Black Hole

May 14 2008  | Views 321 |  Comments  (4)

My husband’s mother is an unusual woman. Our relationship has had many ups and downs – the first two years were good, the next two were like living on the brink of an active volcano currently dormant, the next six were bad (so bad that I cannot bring myself to write more) and now we have a sort of unspoken truce and get along reasonably well. I find things I can respect about her – I can look at her a bit more objectively and can throw up a defensive shield whenever she is in one of her barb-throwing moods. In short I have matured enough to adjust to her on the few occasions when I have to actually stay in Kerala.

 

My mother-in-law has a lot of physical stamina and believes in leading an almost Spartan existence. She is sixty.

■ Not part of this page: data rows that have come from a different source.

(* ===== verification/GoSort.v ===== *)
(** * GoSort: package sort of Go's standard library

    [sort.Search] is the binary search of the source.  [sort.Slice] is not
    stable, and what it does with equal elements is unspecified: the class
    [SortSlice] states what its documentation promises, and what is proved of
    its callers holds for every instance. *)

From S2P Require Import Prelude.

(** ** [sort.Search] *)

Fixpoint sort_Search_loop (fuel : nat) (f : nat -> bool) (i j : nat) : nat :=
  match fuel with
  | O => i
  | S fuel =>
      if (i <? j)%nat then
        let h := ((i + j) / 2)%nat in
        if f h then sort_Search_loop fuel f i h else sort_Search_loop fuel f (S h) j
      else i
  end.

Definition sort_Search (n : nat) (f : nat -> bool) : nat := sort_Search_loop (S n) f 0 n.

Lemma sort_Search_loop_spec fuel f n : forall i j, (i <= j <= n)%nat -> (j - i < fuel)%nat ->
  (forall a b, (a <= b < n)%nat -> f a = true -> f b = true) ->
  (forall a, (a < i)%nat -> f a = false) -> (forall a, (j <= a < n)%nat -> f a = true) ->
  let r := sort_Search_loop fuel f i j in
  (r <= n)%nat /\ (forall a, (a < r)%nat -> f a = false) /\ (forall a, (r <= a < n)%nat -> f a = true).
Proof.
  induction fuel as [|fuel IH]; intros i j Hij Hf Hmono Hlo Hhi; [lia|]. cbn [sort_Search_loop].
  destruct (Nat.ltb_spec i j) as [Hlt|Hge].
  2: { cbv zeta. split_and!; [lia|done|]. intros a Ha. apply Hhi. lia. }
  pose proof (Nat.div_mod_eq (i + j) 2) as Hdiv. pose proof (Nat.mod_upper_bound (i + j) 2) as Hmod.
  set (h := ((i + j) / 2)%nat) in *. destruct (f h) eqn:Hfh; apply IH; try done; try lia.
  - intros a Ha. apply (Hmono h); [lia|done].
  - intros a Ha. destruct (f a) eqn:Hfa; [|done]. rewrite (Hmono a h) // in Hfh. lia.
Qed.

(** The least index at which a monotone test holds. *)
Lemma sort_Search_spec n f :
  (forall a b, (a <= b < n)%nat -> f a = true -> f b = true) ->
  (sort_Search n f <= n)%nat /\ (forall a, (a < sort_Search n f)%nat -> f a = false) /\
  (forall a, (sort_Search n f <= a < n)%nat -> f a = true).
Proof. intros Hmono. apply sort_Search_loop_spec; try done; lia. Qed.

Lemma sort_Search_eq n f r :
  (forall a b, (a <= b < n)%nat -> f a = true -> f b = true) ->
  (r <= n)%nat -> (forall a, (a < r)%nat -> f a = false) -> ((r < n)%nat -> f r = true) -> sort_Search n f = r.
Proof.
  intros Hmono Hr Hlo Hhi. destruct (sort_Search_spec n f Hmono) as (Hn & H1 & H2).
  destruct (Nat.lt_trichotomy (sort_Search n f) r) as [Hlt|[->|Hgt]]; [|done|].
  - pose proof (H2 (sort_Search n f)) as Ht. rewrite Hlo // in Ht. discriminate Ht; lia.
  - rewrite H1 // in Hhi. discriminate Hhi; lia.
Qed.

Lemma sort_Search_le n f : (sort_Search n f <= n)%nat.
Proof.
  assert (forall fuel i j, (i <= j)%nat -> (sort_Search_loop fuel f i j <= j)%nat) as Hle.
  { induction fuel as [|fuel IH]; intros i j Hij; cbn [sort_Search_loop]; [done|]. destruct (Nat.ltb_spec i j); [|done].
    pose proof (Nat.div_mod_eq (i + j) 2). pose proof (Nat.mod_upper_bound (i + j) 2).
    destruct (f _); [etrans; [apply IH|]; lia|apply IH; lia]. }
  apply Hle. lia.
Qed.

(** ** [sort.Slice] *)

Definition strict_weak {A} (less : A -> A -> bool) : Prop :=
  (forall a, less a a = false) /\ (forall a b c, less a b = true -> less b c = true -> less a c = true) /\
  (forall a b c, less a b = false -> less b c = false -> less a c = false).

Class SortSlice := {
  sort_Slice : forall {A : Type}, (A -> A -> bool) -> list A -> list A;
  sort_Slice_perm : forall {A : Type} (less : A -> A -> bool) l, sort_Slice less l ≡ₚ l;
  sort_Slice_sorted : forall {A : Type} (less : A -> A -> bool) l,
    strict_weak less -> StronglySorted (fun a b => less b a = false) (sort_Slice less l);
}.

(** A stable sort is one. *)
Definition slice_le {A} (less : A -> A -> bool) (a b : A) : Prop := less b a = false.

#[global] Instance slice_le_dec {A} (less : A -> A -> bool) : RelDecision (slice_le less).
Proof. intros a b. unfold slice_le. apply _. Defined.

Lemma merge_sort_slice {A} (less : A -> A -> bool) l :
  strict_weak less -> StronglySorted (slice_le less) (merge_sort (slice_le less) l).
Proof.
  intros (Hirr & Htrans & Hneg). apply StronglySorted_merge_sort.
  - intros a b c. unfold slice_le. intros Hba Hcb. by apply (Hneg c b a).
  - intros a b. unfold slice_le. destruct (less b a) eqn:Hba; [|by left]. right.
    destruct (less a b) eqn:Hab; [|done]. rewrite -(Hirr a). symmetry. by apply (Htrans a b a).
Qed.

#[global] Program Instance stable_sort : SortSlice := {|
  sort_Slice A less l := merge_sort (slice_le less) l;
|}.
Next Obligation. intros. apply merge_sort_Permutation. Qed.
Next Obligation. intros. by apply merge_sort_slice. Qed.

(** Orders given by a key. *)
Lemma strict_weak_str {A} (key : A -> string) : strict_weak (fun a b => key a <?s key b).
Proof.
  split_and!.
  - intros a. apply not_true_is_false. apply (irreflexivity str_lt).
  - intros a b c. apply (transitivity (R := str_lt)).
  - intros a b c. rewrite !str_ltb_leb !negb_false_iff. intros H1 H2. by eapply str_leb_trans.
Qed.

Lemma strict_weak_Z {A} (key : A -> Z) : strict_weak (fun a b => key a <? key b).
Proof. split_and!; intros *; rewrite ?Z.ltb_lt ?Z.ltb_ge; lia. Qed.

Lemma StronglySorted_total {A} (R : A -> A -> Prop) l x y : StronglySorted R l -> x ∈ l -> y ∈ l -> x = y \/ R x y \/ R y x.
Proof.
  induction 1 as [|z l _ IH Hf]; intros Hx Hy; [by apply elem_of_nil in Hx|]. rewrite Forall_forall in Hf.
  apply elem_of_cons in Hx as [->|Hx]; apply elem_of_cons in Hy as [->|Hy]; auto.
Qed.

(** A slice without ties has one sorted order. *)
Lemma sort_Slice_unique `{SortSlice} {A} (less : A -> A -> bool) l k : strict_weak less ->
  StronglySorted (fun a b => less a b = true) k -> l ≡ₚ k -> sort_Slice less l = k.
Proof.
  intros Hw Hk Hl. pose proof Hw as (Hirr & Htrans & _). apply (StronglySorted_unique_strong (slice_le less)).
  - intros x y Hx Hy H1 H2. unfold slice_le in *. rewrite sort_Slice_perm Hl in Hx. destruct (StronglySorted_total _ _ _ _ Hk Hx Hy) as [|[?|?]]; congruence.
  - by apply sort_Slice_sorted.
  - clear Hl. induction Hk as [|z k _ IH Hf]; constructor; [done|]. eapply Forall_impl; [exact Hf|]. intros y Hy. unfold slice_le.
    destruct (less y z) eqn:E; [|done]. rewrite -(Hirr y). symmetry. by apply (Htrans y z y).
  - by rewrite sort_Slice_perm.
Qed.

Lemma StronglySorted_mono {A} (R R' : A -> A -> Prop) l :
  (forall a b, R a b -> R' a b) -> StronglySorted R l -> StronglySorted R' l.
Proof.
  intros HR. induction 1 as [|x l Hl IH Hx]; constructor; [done|]. eapply Forall_impl; [exact Hx|]. intros y. apply HR.
Qed.

Lemma StronglySorted_bfilter {A} (R : A -> A -> Prop) f l : StronglySorted R l -> StronglySorted R (List.filter f l).
Proof.
  induction 1 as [|x l Hl IH Hx]; [constructor|]. cbn [List.filter]. destruct (f x); [|done]. constructor; [done|].
  apply Forall_forall. intros y [Hy _]%list_elem_of_In%filter_In. rewrite Forall_forall in Hx. by apply Hx, list_elem_of_In.
Qed.

#[global] Instance bfilter_perm {A} (f : A -> bool) : Proper (Permutation ==> Permutation) (List.filter f).
Proof.
  induction 1; cbn [List.filter]; [done| | |by etrans].
  - destruct (f x); by rewrite ?IHPermutation.
  - destruct (f x), (f y); try done. constructor.
Qed.

Lemma StronglySorted_lookup_lt {A} (R : A -> A -> Prop) l i j a b :
  StronglySorted R l -> l !! i = Some a -> l !! j = Some b -> (i < j)%nat -> R a b.
Proof.
  intros Hs. revert i j. induction Hs as [|x l Hl IH Hx]; intros i j Hi Hj Hij; [done|].
  destruct j as [|j]; [lia|]. destruct i as [|i]; simplify_eq/=; [|apply (IH i j); [done|done|lia]].
  rewrite Forall_forall in Hx. by apply Hx, list_elem_of_lookup_2 with j.
Qed.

She does all the housework herself and also cares for the many coconut trees, areca nut trees, jackfruit trees, mango trees and banana plants that grow in their yard. The yard is a misnomer really – it’s actually a half-acre plot. She gets up at five in the morning and lights the lamp. Then she sweeps the courtyard and backyard and then the inside of the house. This is a huge task and if I were to do it (I have done it a few times actually) I would be bedridden after two days. The house itself is huge with four bedrooms and various smaller rooms and two halls on two floors. She then takes a bath in cold water no matter what the weather and sometimes goes to the temple. Then she makes breakfast from scratch as is the case in most Indian households. No packed items for her. Even the rice flour used for preparing breakfast dishes is home-made. She grinds her own turmeric powder, chilly powder and coriander powder. She grows her own pepper. She gets coconut oil made from her own coconuts through the local mill. And she even de-husks and freshly grates coconuts at least three times a day. She also will not keep anything from lunch as leftovers for dinner and we absolutely have to finish all the rice and curries she makes at the main meals – nothing is to be wasted but nothing is to be left over either – she doesn’t use the fridge for anything more than storing vegetables for at the most three days. Her utensils are always scrubbed clean, her floors are spotless and every cotton shirt, mundu and sari is starched to perfection by hand. I don’t know how she does it all. She also has to water the coconut and areca nut trees, make sure the coconuts are plucked on time, dry them to get copra and take them to the mill for oil. She has to dry the areca nuts as well and sell them. My father-in-law helps with none of this because he is the man of the house. This is my mother-in-law’s current routine now that she is retired. Till three years ago, she also used to work from ten to five as a schoolteacher in addition to running the house.

 

So she has many laudable traits. However, she has never been happy in all the years I have seen her. She sucks the joy out of life and can never be cheerful. It almost seems as if her heart is a black hole of despair where every happy thought perishes and where even the laughter of children cannot reach her. She thinks her actions perfect and herself to be beyond reproach. Assuming that is the truth, why is she still unhappy? She believes in her way of doing things. I am considered lazy and luxury loving because I have a maid. It doesn’t occur to her that everyone here in Bangalore has domestic help – my having it means that I lead a sybaritic life and have absolutely nothing to do. If her way of doing things is right, why is she still unhappy?

 

I often wonder what hidden sense of guilt makes her fear happiness. She thinks all other families are happier than hers. Her daughter lives barely fifteen minutes away and yet it is as if she were abroad. My in-laws won’t trouble her meaning that they don’t visit her for fear of causing their daughter more work because she is so hard-working and of course (as she tells me often) she has to work as a teacher and she doesn’t have a maid. So even if they are invited, they act like guests and not family. They have so many self-imposed restrictions that they cannot give or accept love at all. No one gets close and anyone who ever did retired hurt – I am a walking testimony to that.

 

I admire her strength and her tireless will to work till her last breath. I admire the fact that she doesn’t complain about her heart troubles or soaring cholesterol levels to anyone – she simply grits her teeth and continues even when in pain which is quite often these days. I only wish she could learn to smile – that she could let herself love at least once more because I am sure she loved once and could not bear the pain of her son moving far away or the pain of loneliness and has hardened her heart to such an extent that it has become a true black hole.